Theoretical investigation of charge injection and transport properties of novel organic semiconductor materials - Cyclic oligothiophenes

By employing the Marcus electron transfer theory coupled with two-state model, the Brownian diffusion assumption and density functional theory (DFT), we have investigated the charge injection and transport properties for three types of the cyclic oligothiophenes (A, B and C in Fig. 1), and their corresponding linear molecules (linear-A, linear-B and linear-C in Fig. 1). By indentifying 13 distinct nearest-neighbor hopping pathways based on the crystal structures of the molecules reported (A and B), we predicted the electronic coupling matrix elements for a wide variety of charge transfer pathways using the "energy splitting in dimer" (ESD) method and their carrier mobility.
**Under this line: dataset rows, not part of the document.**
(** ** Lemmas: between two statements

    [calm s0 n w v s]: since [s0] memory changed in the first [n] bytes of video
    memory only, the cursor is on the page, at column [w] at most, and the rest
    of the kernel's variables are [v]. *)

#[global] Instance same_outside_preorder n : PreOrder (same_outside n).
Proof. split; [by intros s b|]. intros s1 s2 s3 H1 H2 b Hb. by rewrite H2, H1. Qed.

Lemma same_outside_mono n n' s s' : n <= n' -> same_outside n s s' -> same_outside n' s s'.
Proof. intros Hn H b Hb. apply H. lia. Qed.

Section Calm.
Context {P : PowerOn} {E : Env} {B : Build}.

Definition calm (s0 : kstate) (n w : Z) (v : view) (s : kstate) : Prop :=
  framebuffer (scr s) = VIDEO_ADDRESS /\ 0 <= screen_row (scr s) <= 24 /\ 0 <= screen_col (scr s) <= w
  /\ same_outside n s0 s /\ view_of s = v.

Lemma calm_tracks s0 n w : tracks (calm s0 n w).
Proof.
  split; [by intros v s (_ & _ & _ & _ & H)|]. intros v s s' (H1 & H2 & H3 & H4 & _) Em Es.
  unfold calm, same_outside in *. by rewrite Em, Es.
Qed.

Lemma calm_stage s0 p v s : at_stage s0 p v s -> p `mod` 80 = 0 -> 0 <= p < 2000 -> calm s0 4000 0 v s.
Proof.
  intros ((Hfb & Hr & Hc) & Hm & Hv) Hp Hb. unfold SCREEN_WIDTH in *.
  split; [done|]. split; [rewrite Hr; Z.div_mod_to_equations; lia|]. split; [lia|]. by split.
Qed.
The theoretical results indicate that they possess large hole carrier mobility, importantly, very outstanding properties of electron transport. The major reason should be that (1) the closed ring structure restricts the rotation of the thiophene rings in charge transfer process, (2) the introduction of the alkynyl and double bonds weakens the coulomb repulsion between lone electron pairs of sulfur atoms, the ring stain and the steric effect resulting from the butyls, more importantly, (3) their introduction stabilizes LUMO level, in result to decrease electronic organization energy (λ_e) and thereby improve their ability of electron transport. The temperature dependences of the carrier mobility were theoretically investigated for molecules A and B and analyzed within the hopping mechanism.